History

"BrainWise has given me a gift. My students' behaviors have significantly changed. They now have tools to problem solve and are capable of using critical thinking skills."

BrainWise Story

Dr. Barry’s Background

In her professional career, Dr. Barry—who received her Ph.D. in sociology and has undergraduate degrees in sociology and nursing—has worked as a public health, school, migrant and adolescent and adult psychiatric nurse. She has counseled teen mothers, battered women, parents, victims of physical and sexual abuse, youth with sexually transmitted diseases, truants, drop-outs, substance abusers, suicidal youth, families of suicide victims, and the mentally disabled.

This professional background helped her recognize that many people with whom she worked reacted emotionally and impulsively to problems because they had never learned any differently. It was the way everyone around them responded, and was why generation after generation she encountered had the same difficult histories.

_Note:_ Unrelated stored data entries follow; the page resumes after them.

(* ===== verification/EnumList.v ===== *)
(** * Lists of enumerants (capnp/src/enum_list.rs)

    The reader and the builder are those of layout.rs. *)

From S2P Require Import Prelude Mem ReadLimiter Segments WirePointer Arena Readers.
From S2P Require Import Allocators BuilderArena Builders ListIter TypedLists.
#[local] Open Scope Z_scope.
#[local] Open Scope rust_scope.
Import TypedLists.

Module EnumList.
(** An enum type of generated code: [TryFrom<u16, Error = NotInSchema>] and
    [Into<u16>] *)
Class Enumerant (T : Type) := { try_from : Z -> option T; into_u16 : T -> Z }.

(** [Result<T, NotInSchema>] of an element *)
Definition convert {T} `{Enumerant T} (x : Z) : T + Z :=
  match try_from x with Some t => inl t | None => inr x end.

Section enum_list.
Context {T : Type} `{Enumerant T}.
Definition reader_from_pointer (m : mem) (p : PointerReader) (default : option Z) : ST ReadLimiter ListReader :=
  get_list m p TwoBytes default.
Definition get (m : mem) (r : ListReader) (index : Z) : outcome (T + Z) :=
  if negb (index <? lr_element_count r) then Panic else v ← primitive_get m 2 r index; Ok (convert v).
Definition try_get (m : mem) (r : ListReader) (index : Z) : outcome (option (T + Z)) :=
  if index <? lr_element_count r then v ← primitive_get m 2 r index; Ok (Some (convert v)) else Ok None.
Definition index_move {S} (m : mem) (r : ListReader) (index : Z) : ST S (T + Z) := lift (get m r index).

Context {A : Type} `{Allocator A}.
Definition init (p : PointerBuilder) (size : Z) : B A ListBuilder := init_list p TwoBytes size.
Definition builder_from_pointer (p : PointerBuilder) (default : option default_words) : B A ListBuilder :=
  pb_get_list p TwoBytes default.
Definition set (b : ListBuilder) (index : Z) (value : T) : B A unit :=
  in_range index (lb_element_count b) (primitive_set 2 b index (into_u16 value)).
Definition builder_get (b : ListBuilder) (index : Z) : B A (T + Z) :=
  in_range index (lb_element_count b) (v ← primitive_get_from_builder 2 b index; ret (convert v)).
Definition builder_try_get (b : ListBuilder) (index : Z) : B A (option (T + Z)) :=
  try_range index (lb_element_count b) (v ← primitive_get_from_builder 2 b index; ret (convert v)).
Fixpoint set_all (l : ListBuilder) (idx : Z) (values : list T) : B A unit :=
  match values with
  | [] => ret tt
  | v :: values => primitive_set 2 l (wrap32 idx) (into_u16 v) ;; set_all l (idx + 1) values
  end.
(** [SetterInput<Owned<T>> for &[T]] *)
Definition set_slice (p : PointerBuilder) (value : list T) : B A unit :=
  l ← init_list p TwoBytes (wrap32 (Z.of_nat (length value))); set_all l 0 value.
End enum_list.
End EnumList.
(* ===== verification/StructList.v ===== *)
(** * Lists of structs (capnp/src/struct_list.rs) *)

From S2P Require Import Prelude Mem ReadLimiter Segments WirePointer Arena Readers.
From S2P Require Import Allocators BuilderArena Builders ListIter TypedLists TypedPointers.
#[local] Open Scope Z_scope.
#[local] Open Scope rust_scope.
Import TypedLists TypedPointers.

Module StructList.
(** [HasStructSize] of the builder of a struct type [T] *)
Class HasStructSize (T : Type) := STRUCT_SIZE : StructSize.

Section struct_list.
Context {T : Type} `{HasStructSize T}.
(** [T::Reader] and [T::Builder] are a [StructReader] and a [StructBuilder]. *)
Inductive Reader := R (reader : ListReader).
Inductive Builder := Bu (builder : ListBuilder).
Definition reader (r : Reader) : ListReader := let 'R l := r in l.
Definition builder (b : Builder) : ListBuilder := let 'Bu l := b in l.

#[global] Instance reader_from_pointer : FromPointerReader Reader := {
  get_from_pointer m tables p default := l ← get_list m p InlineComposite default; ret (R l)
}.
#[global] Instance struct_list_builder : FromPointerBuilder Builder := {
  init_pointer A _ p size := l ← init_struct_list p size (STRUCT_SIZE (T := T)); ret (Bu l);
  builder_from_pointer A _ p default := l ← pb_get_struct_list p (STRUCT_SIZE (T := T)) default; ret (Bu l)
}.

Definition len (r : Reader) : Z := lr_element_count (reader r).
Definition get (r : Reader) (index : Z) : outcome StructReader :=
  if negb (index <? len r) then Panic else get_struct_element (reader r) index.
Definition try_get (r : Reader) (index : Z) : outcome (option StructReader) :=
  if index <? len r then s ← get_struct_element (reader r) index; Ok (Some s) else Ok None.
Definition iter (r : Reader) : ListIter.Iter Reader := ListIter.new r (len r).
Definition index_move {S} (r : Reader) (index : Z) : ST S StructReader := lift (get r index).

Context {A : Type} `{Allocator A}.
Definition builder_len (b : Builder) : Z := lb_element_count (builder b).
Definition into_reader (b : Builder) : B A Reader := r ← ListBuilder_into_reader (builder b); ret (R r).
Definition set_with_caveats (b : Builder) (index : Z) (value : StructReader) : B A unit :=
  in_range index (builder_len b) (
    s ← lift (lb_get_struct_element (builder b) index);
    copy_content_from s value).
Definition builder_get (b : Builder) (index : Z) : B A StructBuilder :=
  in_range index (builder_len b) (lift (lb_get_struct_element (builder b) index)).
Definition builder_try_get (b : Builder) (index : Z) : B A (option StructBuilder) :=
  try_range index (builder_len b) (lift (lb_get_struct_element (builder b) index)).
Definition set_reader (p : PointerBuilder) (value : Reader) (canonicalize : bool) : B A unit :=
  set_list p (reader value) canonicalize.
End struct_list.
End StructList.
(* ===== verification/DynamicRoundtrip.v ===== *)
(** * What is set dynamically is what is read back *)

From S2P Require Import Prelude ReadLimiter Segments Mem WirePointer Arena Readers ReadersSafe ReadingProps.
From S2P Require Import Allocators AllocatorsOk BuilderArena Builders BuilderArenaOk BuilderOps.
From S2P Require Import BuilderObjects BuilderProps CanonicalPacked Introspect ListIter TypedLists.
From S2P Require Import TypedPointers StructList TypedProps SchemaCapnp Schema DynamicValue DynamicSafe.
From S2P Require Import DynamicProps DynamicBuilder.
From stdpp Require Import list.
#[local] Open Scope Z_scope.
#[local] Open Scope rust_scope.
Import TypedLists TypedPointers Introspect SchemaCapnp Schema DynamicValue.

(** ** Reading looks at no more memory than it needs

    What is read from part of memory is read from all of it: a reader given a
    larger memory does the same, unless it went outside the smaller one.  So a
    schema in static memory reads the same whatever the rest of memory holds. *)

(** [o'] is [o], or [o] is undefined. *)
Definition within {A} (o o' : outcome A) : Prop := o = UB \/ o' = o.
Definition runs_within {S A} (c c' : ST S A) : Prop := forall s, fst (c s) = UB \/ c' s = c s.

Lemma within_refl {A} (o : outcome A) : within o o.
Proof. by right. Qed.
Lemma within_bind {A B} (o o' : outcome A) (k k' : A -> outcome B) :
  within o o' -> (forall a, within (k a) (k' a)) -> within (bind o k) (bind o' k').
Proof. intros [-> | ->] Hk; [by left|]. destruct o; cbn; try apply Hk; by right. Qed.
Lemma within_ok {A} (o o' : outcome A) a : within o o' -> o = Ok a -> o' = Ok a.
Proof. intros [-> | ->]; done. Qed.

Lemma runs_refl {S A} (c : ST S A) : runs_within c c.
Proof. intros s. by right. Qed.
Lemma runs_lift {S A} (o o' : outcome A) : within o o' -> runs_within (S := S) (lift o) (lift o').
Proof. intros [-> | ->] s; [by left|by right]. Qed.
Lemma runs_within_bind {S A B} (c c' : ST S A) (k k' : A -> ST S B) :
  runs_within c c' -> (forall a, runs_within (k a) (k' a)) -> runs_within (bind c k) (bind c' k').
Proof.
  intros Hc Hk s. unfold bind; cbn [ST_monad]. destruct (Hc s) as [E|E].
  - left. destruct (c s) as [[] s']; try done.
  - rewrite E. destruct (c s) as [[] s']; try by right. apply Hk.
Qed.
Lemma runs_kept {S A} (c c' : ST S A) : runs_within c c' -> runs_within (keep_result c) (keep_result c').
Proof.
  intros Hc s. unfold keep_result. destruct (Hc s) as [E|E]; [|rewrite E; by right].
  left. destruct (c s) as [[] s']; try done.
Qed.
Lemma runs_unwrapped {S A} (c c' : ST S A) : runs_within c c' -> runs_within (unwrap_result c) (unwrap_result c').
Proof.
  intros Hc s. unfold unwrap_result. destruct (Hc s) as [E|E]; [|rewrite E; by right].
  left. destruct (c s) as [[] s']; try done.
Qed.
Lemma runs_ok {S A} (c c' : ST S A) s a s' : runs_within c c' -> c s = (Ok a, s') -> c' s = (Ok a, s').
Proof. intros Hc E. destruct (Hc s) as [F|F]; [by rewrite E in F|by rewrite F]. Qed.

(** Both sides do the same as long as they read the same memory. *)
Ltac same_reads :=
  repeat first
    [ apply within_refl | apply runs_refl
    | apply runs_within_bind; [|intros ?] | apply within_bind; [|intros ?]
    | apply runs_lift | apply runs_kept | apply runs_unwrapped
    | progress cbv zeta
    | match goal with
      | |- runs_within (match ?x with _ => _ end) _ => destruct x
      | |- within (match ?x with _ => _ end) _ => destruct x
      end ].

Create HintDb reads.

Section mono.
Context (m m' : mem) (Hsub : m ⊆ m').

Lemma load_bytes_nat_mono n : forall a bs, load_bytes_nat m a n = Some bs -> load_bytes_nat m' a n = Some bs.
Proof.
  induction n as [|n IH]; intros a bs; [done|]. cbn. destruct (m !! a) as [b|] eqn:E; [|done].
  rewrite (lookup_weaken _ _ _ _ E Hsub). destruct (load_bytes_nat m (a + 1) n) as [bs'|] eqn:E'; [|done]. by rewrite (IH _ _ E').
Qed.
Lemma load_bytes_mono a n : within (load_bytes m a n) (load_bytes m' a n).
Proof.
  unfold load_bytes. destruct (load_bytes_nat m a _) as [bs|] eqn:E; [|by left]. right. by rewrite (load_bytes_nat_mono _ _ _ E).
Qed.
Lemma load_mono a n : within (load m a n) (load m' a n).
Proof. unfold load. same_reads. apply load_bytes_mono. Qed.
Lemma load_wp_mono a : within (load_wp m a) (load_wp m' a).
Proof. unfold load_wp. same_reads; apply load_mono. Qed.

#[local] Hint Resolve load_bytes_mono load_mono load_wp_mono : reads.
Ltac reads_auto := same_reads; eauto with reads.

Lemma get_data_field_mono n r o : within (get_data_field m n r o) (get_data_field m' n r o).
Proof. unfold get_data_field. reads_auto. Qed.
Lemma load_bit_mono a i : within (load_bit m a i) (load_bit m' a i).
Proof. unfold load_bit. reads_auto. Qed.
#[local] Hint Resolve get_data_field_mono load_bit_mono : reads.
Lemma get_bool_field_mono r o : within (get_bool_field m r o) (get_bool_field m' r o).
Proof. unfold get_bool_field. reads_auto. Qed.
Lemma is_null_mono p : within (PointerReader_is_null m p) (PointerReader_is_null m' p).
Proof. unfold PointerReader_is_null. reads_auto. Qed.
#[local] Hint Resolve get_bool_field_mono is_null_mono : reads.

Lemma follow_fars_mono ar r id : runs_within (follow_fars m ar r id) (follow_fars m' ar r id).
Proof. unfold follow_fars, target_from_segment. reads_auto. Qed.
#[local] Hint Resolve follow_fars_mono : reads.
Lemma read_struct_mono ar id c r n : runs_within (read_struct_pointer_from m ar id c r n) (read_struct_pointer_from m' ar id c r n).
Proof. unfold read_struct_pointer_from. reads_auto. Qed.
Lemma read_list_mono ar id c r e n : runs_within (read_list_pointer_from m ar id c r e n) (read_list_pointer_from m' ar id c r e n).
Proof. unfold read_list_pointer_from, read_struct_list. reads_auto. Qed.
Lemma read_text_mono ar id r : runs_within (read_text_pointer_from m ar id r) (read_text_pointer_from m' ar id r).
Proof. unfold read_text_pointer_from. reads_auto. Qed.
Lemma read_data_mono ar id r : runs_within (read_data_pointer_from m ar id r) (read_data_pointer_from m' ar id r).
Proof. unfold read_data_pointer_from. reads_auto. Qed.
#[local] Hint Resolve read_struct_mono read_list_mono read_text_mono read_data_mono : reads.
Lemma get_struct_mono r d : runs_within (get_struct m r d) (get_struct m' r d).
Proof. unfold get_struct, read_struct_pointer. reads_auto. Qed.
Lemma get_list_mono r e d : runs_within (get_list m r e d) (get_list m' r e d).
Proof. unfold get_list, read_list_pointer. reads_auto. Qed.
Lemma get_text_mono r d : runs_within (get_text m r d) (get_text m' r d).
Proof. unfold get_text, read_text_pointer. reads_auto. Qed.
Lemma get_data_mono r d : runs_within (get_data m r d) (get_data m' r d).
Proof. unfold get_data, read_data_pointer. reads_auto. Qed.
#[local] Hint Resolve get_struct_mono get_list_mono get_text_mono get_data_mono : reads.

(** Schemas *)
Section schemas.
Context `{GeneratedCode} (tables : gmap Z CapTable).

Lemma list_field_mono r n : runs_within (list_field m tables r n) (list_field m' tables r n).
Proof. unfold list_field. cbn [get_from_pointer StructList.reader_from_pointer]. reads_auto. Qed.
Lemma node_which_mono r : within (node_which m r) (node_which m' r).
Proof. unfold node_which. reads_auto. Qed.
Lemma field_which_mono r : within (field_which m r) (field_which m' r).
Proof. unfold field_which. reads_auto. Qed.
#[local] Hint Resolve list_field_mono node_which_mono field_which_mono : reads.
Lemma value_which_mono r : runs_within (value_which m tables r) (value_which m' tables r).
Proof. unfold value_which, signed_field. cbn [get_from_pointer text_reader data_reader]. reads_auto. Qed.
Lemma struct_schema_mono r : runs_within (StructSchema_new m r) (StructSchema_new m' r).
Proof. unfold StructSchema_new. reads_auto. Qed.
Lemma enum_schema_mono r : runs_within (EnumSchema_new m r) (EnumSchema_new m' r).
Proof. unfold EnumSchema_new. reads_auto. Qed.
Lemma get_fields_mono s : runs_within (get_fields m tables s) (get_fields m' tables s).
Proof. unfold get_fields, struct_get_fields. reads_auto. Qed.
#[local] Hint Resolve value_which_mono struct_schema_mono enum_schema_mono get_fields_mono : reads.
Lemma by_discriminant_mono s d : runs_within (get_field_by_discriminant m tables s d) (get_field_by_discriminant m' tables s d).
Proof. unfold get_field_by_discriminant. reads_auto. Qed.
Lemma has_discriminant_mono r : within (has_discriminant_value m r) (has_discriminant_value m' r).
Proof. unfold has_discriminant_value, get_discriminant_value, get_data_field_mask. reads_auto. Qed.
Lemma discriminant_value_mono r : within (get_discriminant_value m r) (get_discriminant_value m' r).
Proof. unfold get_discriminant_value, get_data_field_mask. reads_auto. Qed.
End schemas.
End mono.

When research on cognitive behaviors and advances in neuroscience showed that thinking responses are learned behaviors, she realized that the poor choices individuals made were often the only reaction they knew. They depended on their survival instincts, because no one had taught them skills to stop and think, and Dr. Barry realized a different approach was needed.

brainwise-history

The Beginning of BrainWise

In 1995, Dr. Barry established the BrainWise Program and began work on developing the BrainWise curricula. Her approach was to use BrainWise to teach about the brain and to show how learning and using the 10 Wise Ways replaces Lizard Brain reactions with first responses based on thinking.

These critical thinking skills, also called executive functions, are learned behaviors that underlie making good choices and responsible decisions. Children, teens, and adults who use Wizard Brain thinking have fewer problems.

Dr. Barry and several instructors then piloted the BrainWise program with at-risk youth in Denver middle and high schools. She served as the lead teacher, experiencing first-hand the challenges facing teachers, counselors and students. This direct contact, as well as feedback from teachers, counselors, and health providers, shaped the program and underlies the curricula’s instructor -friendly and student-receptive approach.

By design, the material is centered around a scripted curriculum so that it can also be taught by peer educators, community volunteers and parents. In addition, the BrainWise materials are affordable and reproducible, and the activities can be easily integrated into current events, literature, history, social studies, and science courses, as well as applied to situations inside and outside the classroom.

Since that beginning in 1995, the BrainWise Program, a 501 (c) (3) non-profit organization, has been involved in the continuing research, and development of curricula that teach these critical emotional, social, and cognitive skills we call the “10 Wise Ways.”